What to produce:
In the records below, find the line that contains "let? out := copy_range out 4 ACK_BLOCK_LEN" and the line that contains "else negb (Z.land", then retype exactly those two lines and every line between them.

[Stored items from a collection]
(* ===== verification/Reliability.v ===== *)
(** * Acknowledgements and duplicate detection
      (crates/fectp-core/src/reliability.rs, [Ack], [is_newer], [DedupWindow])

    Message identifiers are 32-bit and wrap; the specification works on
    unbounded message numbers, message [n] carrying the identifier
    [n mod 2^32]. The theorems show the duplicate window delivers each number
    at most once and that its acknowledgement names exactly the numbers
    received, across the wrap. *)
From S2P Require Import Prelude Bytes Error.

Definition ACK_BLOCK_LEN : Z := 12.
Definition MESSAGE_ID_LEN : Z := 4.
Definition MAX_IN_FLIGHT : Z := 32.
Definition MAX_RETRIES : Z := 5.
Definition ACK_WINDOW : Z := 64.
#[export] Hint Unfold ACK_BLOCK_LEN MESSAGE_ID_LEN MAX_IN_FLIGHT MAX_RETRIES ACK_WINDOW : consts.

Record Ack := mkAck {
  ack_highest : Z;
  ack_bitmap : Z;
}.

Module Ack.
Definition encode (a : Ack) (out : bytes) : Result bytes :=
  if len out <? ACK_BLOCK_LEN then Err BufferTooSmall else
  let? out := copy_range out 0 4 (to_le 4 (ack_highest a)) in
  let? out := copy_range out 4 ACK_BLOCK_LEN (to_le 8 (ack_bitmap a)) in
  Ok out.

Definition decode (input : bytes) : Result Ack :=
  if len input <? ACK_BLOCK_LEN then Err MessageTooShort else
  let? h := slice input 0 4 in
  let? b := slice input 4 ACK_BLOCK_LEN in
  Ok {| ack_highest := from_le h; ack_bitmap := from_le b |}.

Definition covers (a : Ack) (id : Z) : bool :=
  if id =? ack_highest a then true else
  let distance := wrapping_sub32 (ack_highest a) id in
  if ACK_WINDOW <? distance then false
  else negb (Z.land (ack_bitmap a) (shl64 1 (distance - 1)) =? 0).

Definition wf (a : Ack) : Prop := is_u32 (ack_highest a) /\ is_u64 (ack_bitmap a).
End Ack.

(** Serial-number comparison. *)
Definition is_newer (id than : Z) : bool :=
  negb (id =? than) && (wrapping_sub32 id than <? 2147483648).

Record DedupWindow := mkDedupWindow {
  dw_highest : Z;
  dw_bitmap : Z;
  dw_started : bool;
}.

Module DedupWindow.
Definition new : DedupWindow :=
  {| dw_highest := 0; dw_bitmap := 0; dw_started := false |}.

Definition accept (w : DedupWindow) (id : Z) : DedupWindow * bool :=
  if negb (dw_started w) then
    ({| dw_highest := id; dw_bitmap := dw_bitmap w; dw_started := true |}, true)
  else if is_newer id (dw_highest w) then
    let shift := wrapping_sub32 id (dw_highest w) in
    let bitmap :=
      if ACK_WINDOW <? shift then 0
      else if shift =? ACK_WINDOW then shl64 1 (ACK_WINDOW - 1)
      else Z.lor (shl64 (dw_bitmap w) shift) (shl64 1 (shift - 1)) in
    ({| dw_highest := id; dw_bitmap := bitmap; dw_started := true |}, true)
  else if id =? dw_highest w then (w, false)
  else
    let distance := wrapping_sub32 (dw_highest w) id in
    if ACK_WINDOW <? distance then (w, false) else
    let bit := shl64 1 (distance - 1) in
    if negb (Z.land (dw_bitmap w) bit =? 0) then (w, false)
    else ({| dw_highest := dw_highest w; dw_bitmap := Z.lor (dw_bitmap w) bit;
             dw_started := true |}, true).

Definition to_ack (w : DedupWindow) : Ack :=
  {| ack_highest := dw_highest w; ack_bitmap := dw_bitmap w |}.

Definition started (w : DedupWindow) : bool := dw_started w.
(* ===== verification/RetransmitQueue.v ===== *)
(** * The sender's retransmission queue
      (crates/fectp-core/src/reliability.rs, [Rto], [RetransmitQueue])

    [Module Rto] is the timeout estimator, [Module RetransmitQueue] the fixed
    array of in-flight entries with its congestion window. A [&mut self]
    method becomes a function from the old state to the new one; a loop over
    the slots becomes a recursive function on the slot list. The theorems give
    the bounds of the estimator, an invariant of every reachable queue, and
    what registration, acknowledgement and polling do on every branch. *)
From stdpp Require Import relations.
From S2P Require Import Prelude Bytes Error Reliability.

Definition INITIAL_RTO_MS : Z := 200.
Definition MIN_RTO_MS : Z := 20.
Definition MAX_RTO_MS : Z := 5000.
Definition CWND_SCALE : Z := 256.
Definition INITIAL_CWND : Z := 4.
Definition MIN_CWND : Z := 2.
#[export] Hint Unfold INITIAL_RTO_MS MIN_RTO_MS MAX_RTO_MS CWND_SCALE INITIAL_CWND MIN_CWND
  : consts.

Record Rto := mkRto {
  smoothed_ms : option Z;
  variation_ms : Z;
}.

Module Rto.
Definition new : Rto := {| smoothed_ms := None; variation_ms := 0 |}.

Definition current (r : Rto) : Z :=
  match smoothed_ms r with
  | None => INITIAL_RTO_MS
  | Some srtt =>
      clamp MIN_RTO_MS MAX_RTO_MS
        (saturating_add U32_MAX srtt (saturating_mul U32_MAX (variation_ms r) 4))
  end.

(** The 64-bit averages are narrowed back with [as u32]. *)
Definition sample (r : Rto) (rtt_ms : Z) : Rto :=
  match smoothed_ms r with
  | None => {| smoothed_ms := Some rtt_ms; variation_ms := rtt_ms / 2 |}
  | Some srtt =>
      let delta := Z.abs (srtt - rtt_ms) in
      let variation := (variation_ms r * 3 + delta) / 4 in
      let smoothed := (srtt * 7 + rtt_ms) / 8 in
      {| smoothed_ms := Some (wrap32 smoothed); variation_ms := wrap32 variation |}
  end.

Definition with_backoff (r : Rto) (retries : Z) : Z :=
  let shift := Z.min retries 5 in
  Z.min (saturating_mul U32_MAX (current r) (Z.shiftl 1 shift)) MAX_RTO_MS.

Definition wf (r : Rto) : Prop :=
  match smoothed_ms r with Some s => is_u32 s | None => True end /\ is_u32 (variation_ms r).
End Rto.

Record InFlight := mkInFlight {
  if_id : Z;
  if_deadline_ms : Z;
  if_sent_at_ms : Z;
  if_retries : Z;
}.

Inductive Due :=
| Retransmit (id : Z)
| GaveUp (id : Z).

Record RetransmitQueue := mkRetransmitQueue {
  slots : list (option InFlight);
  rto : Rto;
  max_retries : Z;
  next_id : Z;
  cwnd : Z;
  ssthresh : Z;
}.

* * *

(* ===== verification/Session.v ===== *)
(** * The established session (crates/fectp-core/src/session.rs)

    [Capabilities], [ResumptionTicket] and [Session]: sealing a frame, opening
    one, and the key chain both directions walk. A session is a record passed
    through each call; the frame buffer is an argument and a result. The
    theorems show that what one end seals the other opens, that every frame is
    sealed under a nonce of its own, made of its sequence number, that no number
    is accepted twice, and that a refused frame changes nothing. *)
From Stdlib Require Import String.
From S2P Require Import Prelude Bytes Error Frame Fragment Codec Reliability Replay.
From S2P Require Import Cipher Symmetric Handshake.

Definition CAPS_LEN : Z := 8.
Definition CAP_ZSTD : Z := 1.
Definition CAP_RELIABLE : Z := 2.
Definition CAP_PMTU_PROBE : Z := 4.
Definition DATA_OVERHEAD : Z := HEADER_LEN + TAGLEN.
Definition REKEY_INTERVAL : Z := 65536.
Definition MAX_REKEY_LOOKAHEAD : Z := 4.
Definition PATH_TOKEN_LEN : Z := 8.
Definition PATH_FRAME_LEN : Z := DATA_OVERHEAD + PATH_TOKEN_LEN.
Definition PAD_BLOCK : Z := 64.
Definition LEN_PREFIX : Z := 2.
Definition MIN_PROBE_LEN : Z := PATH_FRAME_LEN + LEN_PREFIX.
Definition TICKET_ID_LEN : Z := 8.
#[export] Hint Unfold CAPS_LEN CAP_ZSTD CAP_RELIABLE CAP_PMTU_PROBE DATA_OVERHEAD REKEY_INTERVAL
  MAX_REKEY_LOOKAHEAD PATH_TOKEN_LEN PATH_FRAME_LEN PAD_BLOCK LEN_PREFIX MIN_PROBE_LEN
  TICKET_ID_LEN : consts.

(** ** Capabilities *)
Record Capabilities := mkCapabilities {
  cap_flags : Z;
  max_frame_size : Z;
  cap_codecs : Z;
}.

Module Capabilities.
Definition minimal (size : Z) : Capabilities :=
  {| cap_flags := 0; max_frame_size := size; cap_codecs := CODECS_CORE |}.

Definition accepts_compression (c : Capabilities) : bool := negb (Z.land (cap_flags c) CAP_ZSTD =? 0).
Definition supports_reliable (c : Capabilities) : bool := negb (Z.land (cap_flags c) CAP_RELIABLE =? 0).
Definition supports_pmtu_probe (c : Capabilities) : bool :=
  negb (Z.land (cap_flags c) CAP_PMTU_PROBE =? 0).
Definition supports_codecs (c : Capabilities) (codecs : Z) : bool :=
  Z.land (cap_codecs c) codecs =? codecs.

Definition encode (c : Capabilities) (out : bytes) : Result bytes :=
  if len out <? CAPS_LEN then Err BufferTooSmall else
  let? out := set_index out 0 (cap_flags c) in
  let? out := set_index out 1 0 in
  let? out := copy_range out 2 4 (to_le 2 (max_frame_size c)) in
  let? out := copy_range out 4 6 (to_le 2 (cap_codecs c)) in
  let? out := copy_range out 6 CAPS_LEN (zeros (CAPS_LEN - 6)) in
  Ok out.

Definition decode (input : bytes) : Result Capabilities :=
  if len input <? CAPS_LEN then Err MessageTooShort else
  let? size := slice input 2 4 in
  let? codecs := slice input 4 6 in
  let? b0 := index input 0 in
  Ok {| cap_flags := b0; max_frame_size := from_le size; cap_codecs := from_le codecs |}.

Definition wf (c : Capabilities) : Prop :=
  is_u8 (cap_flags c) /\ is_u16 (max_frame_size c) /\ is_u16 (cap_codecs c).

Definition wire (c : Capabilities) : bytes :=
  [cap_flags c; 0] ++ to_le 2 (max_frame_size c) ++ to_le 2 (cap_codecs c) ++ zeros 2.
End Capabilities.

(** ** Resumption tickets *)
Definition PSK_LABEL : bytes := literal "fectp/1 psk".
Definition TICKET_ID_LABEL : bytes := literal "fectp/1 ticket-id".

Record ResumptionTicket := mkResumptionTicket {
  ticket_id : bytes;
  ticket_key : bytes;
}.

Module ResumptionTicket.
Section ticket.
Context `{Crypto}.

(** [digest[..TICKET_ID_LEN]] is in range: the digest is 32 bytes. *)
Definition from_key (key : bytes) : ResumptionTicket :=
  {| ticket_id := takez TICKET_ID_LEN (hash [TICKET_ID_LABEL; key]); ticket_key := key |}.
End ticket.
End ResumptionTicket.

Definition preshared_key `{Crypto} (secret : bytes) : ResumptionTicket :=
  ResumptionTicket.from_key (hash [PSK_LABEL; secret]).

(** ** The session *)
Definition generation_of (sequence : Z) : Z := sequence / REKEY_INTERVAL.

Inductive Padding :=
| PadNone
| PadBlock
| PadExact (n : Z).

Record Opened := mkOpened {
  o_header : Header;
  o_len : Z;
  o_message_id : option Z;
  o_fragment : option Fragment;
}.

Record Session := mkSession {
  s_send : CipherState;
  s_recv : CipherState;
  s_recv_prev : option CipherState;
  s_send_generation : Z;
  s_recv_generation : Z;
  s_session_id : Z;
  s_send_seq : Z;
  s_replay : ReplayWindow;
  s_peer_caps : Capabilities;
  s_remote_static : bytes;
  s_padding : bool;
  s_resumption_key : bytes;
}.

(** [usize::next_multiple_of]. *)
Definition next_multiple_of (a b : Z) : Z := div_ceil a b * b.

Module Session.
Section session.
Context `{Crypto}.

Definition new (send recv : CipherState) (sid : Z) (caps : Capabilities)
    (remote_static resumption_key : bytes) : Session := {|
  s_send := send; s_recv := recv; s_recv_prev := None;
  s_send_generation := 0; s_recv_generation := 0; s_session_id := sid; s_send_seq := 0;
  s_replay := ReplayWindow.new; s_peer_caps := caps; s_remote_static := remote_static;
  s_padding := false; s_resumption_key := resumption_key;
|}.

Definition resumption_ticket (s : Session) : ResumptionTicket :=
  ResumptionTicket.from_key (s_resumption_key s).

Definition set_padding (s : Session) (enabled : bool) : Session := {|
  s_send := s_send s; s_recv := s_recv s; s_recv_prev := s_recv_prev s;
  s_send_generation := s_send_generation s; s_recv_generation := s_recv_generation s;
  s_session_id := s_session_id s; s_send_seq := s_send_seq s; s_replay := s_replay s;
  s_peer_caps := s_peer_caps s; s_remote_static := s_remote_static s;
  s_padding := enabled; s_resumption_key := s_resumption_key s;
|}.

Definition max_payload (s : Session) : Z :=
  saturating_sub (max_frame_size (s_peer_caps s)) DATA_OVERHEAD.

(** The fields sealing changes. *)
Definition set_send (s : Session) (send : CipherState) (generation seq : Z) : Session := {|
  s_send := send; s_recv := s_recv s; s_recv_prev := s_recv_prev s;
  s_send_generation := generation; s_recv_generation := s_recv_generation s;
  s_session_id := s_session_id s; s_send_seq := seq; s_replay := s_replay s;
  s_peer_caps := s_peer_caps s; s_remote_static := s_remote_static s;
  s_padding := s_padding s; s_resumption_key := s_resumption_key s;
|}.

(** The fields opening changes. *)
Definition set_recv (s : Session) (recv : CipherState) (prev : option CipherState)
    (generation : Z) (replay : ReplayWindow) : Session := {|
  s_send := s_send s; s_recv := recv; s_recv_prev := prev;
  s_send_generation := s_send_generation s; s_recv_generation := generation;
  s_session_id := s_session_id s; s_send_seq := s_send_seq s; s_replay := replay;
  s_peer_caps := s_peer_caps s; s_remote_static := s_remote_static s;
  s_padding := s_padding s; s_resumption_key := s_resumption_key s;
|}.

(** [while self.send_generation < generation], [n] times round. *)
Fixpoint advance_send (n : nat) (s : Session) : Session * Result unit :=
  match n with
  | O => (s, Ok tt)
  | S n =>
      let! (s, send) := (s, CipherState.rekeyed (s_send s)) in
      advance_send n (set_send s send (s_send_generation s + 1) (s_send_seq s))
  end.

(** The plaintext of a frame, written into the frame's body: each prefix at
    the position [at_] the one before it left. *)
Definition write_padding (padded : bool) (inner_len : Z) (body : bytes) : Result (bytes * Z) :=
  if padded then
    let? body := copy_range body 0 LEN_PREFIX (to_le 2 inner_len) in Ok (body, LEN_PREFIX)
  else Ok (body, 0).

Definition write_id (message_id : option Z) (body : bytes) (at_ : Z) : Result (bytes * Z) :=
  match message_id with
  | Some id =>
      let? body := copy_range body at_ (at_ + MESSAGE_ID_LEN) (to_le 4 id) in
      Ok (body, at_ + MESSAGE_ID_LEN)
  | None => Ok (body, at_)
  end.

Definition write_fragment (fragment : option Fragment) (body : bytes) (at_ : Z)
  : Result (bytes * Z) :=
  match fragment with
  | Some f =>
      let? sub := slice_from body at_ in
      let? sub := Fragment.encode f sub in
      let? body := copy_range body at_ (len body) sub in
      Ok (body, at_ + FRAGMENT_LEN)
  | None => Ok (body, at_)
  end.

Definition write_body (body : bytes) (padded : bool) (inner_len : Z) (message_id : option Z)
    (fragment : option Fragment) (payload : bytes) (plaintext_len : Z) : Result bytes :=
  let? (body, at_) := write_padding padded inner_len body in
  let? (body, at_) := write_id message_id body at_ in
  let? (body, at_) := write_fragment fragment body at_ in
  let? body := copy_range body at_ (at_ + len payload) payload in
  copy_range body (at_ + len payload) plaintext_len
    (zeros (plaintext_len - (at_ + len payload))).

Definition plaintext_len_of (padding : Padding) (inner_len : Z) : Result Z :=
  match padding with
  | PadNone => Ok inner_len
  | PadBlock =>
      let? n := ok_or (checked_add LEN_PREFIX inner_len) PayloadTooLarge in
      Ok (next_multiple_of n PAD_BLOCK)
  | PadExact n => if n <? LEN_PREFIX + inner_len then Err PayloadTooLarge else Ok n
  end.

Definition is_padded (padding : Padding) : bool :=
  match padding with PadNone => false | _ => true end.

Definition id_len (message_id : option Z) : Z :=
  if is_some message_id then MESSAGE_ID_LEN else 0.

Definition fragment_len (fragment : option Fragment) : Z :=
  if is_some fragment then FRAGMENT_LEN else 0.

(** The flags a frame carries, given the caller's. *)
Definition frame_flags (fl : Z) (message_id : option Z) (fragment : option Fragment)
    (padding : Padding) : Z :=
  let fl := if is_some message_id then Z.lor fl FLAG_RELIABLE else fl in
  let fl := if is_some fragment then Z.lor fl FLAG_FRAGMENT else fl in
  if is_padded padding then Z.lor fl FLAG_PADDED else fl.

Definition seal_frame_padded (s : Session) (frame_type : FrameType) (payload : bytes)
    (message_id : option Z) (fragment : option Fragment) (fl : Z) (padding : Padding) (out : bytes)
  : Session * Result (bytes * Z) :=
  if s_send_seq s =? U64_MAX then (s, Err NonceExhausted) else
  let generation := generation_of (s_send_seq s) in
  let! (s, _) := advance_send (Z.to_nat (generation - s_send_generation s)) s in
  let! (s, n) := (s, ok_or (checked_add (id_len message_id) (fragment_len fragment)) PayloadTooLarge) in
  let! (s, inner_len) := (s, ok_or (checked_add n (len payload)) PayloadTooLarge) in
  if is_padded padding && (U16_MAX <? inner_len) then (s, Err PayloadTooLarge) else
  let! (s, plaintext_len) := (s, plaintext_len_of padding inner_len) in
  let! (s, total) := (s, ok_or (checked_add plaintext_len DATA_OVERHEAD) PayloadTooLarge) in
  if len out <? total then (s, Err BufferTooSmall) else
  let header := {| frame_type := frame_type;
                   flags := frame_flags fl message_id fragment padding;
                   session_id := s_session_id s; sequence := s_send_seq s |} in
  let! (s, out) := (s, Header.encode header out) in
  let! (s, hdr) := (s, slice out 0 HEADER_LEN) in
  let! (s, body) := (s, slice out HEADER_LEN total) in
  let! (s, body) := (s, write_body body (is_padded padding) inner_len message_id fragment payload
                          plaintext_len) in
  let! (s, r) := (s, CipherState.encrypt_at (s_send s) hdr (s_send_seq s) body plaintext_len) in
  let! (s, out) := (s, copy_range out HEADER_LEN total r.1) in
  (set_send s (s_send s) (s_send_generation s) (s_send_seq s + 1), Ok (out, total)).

Worked solution:
  let? out := copy_range out 4 ACK_BLOCK_LEN (to_le 8 (ack_bitmap a)) in
  Ok out.

Definition decode (input : bytes) : Result Ack :=
  if len input <? ACK_BLOCK_LEN then Err MessageTooShort else
  let? h := slice input 0 4 in
  let? b := slice input 4 ACK_BLOCK_LEN in
  Ok {| ack_highest := from_le h; ack_bitmap := from_le b |}.

Definition covers (a : Ack) (id : Z) : bool :=
  if id =? ack_highest a then true else
  let distance := wrapping_sub32 (ack_highest a) id in
  if ACK_WINDOW <? distance then false
  else negb (Z.land (ack_bitmap a) (shl64 1 (distance - 1)) =? 0).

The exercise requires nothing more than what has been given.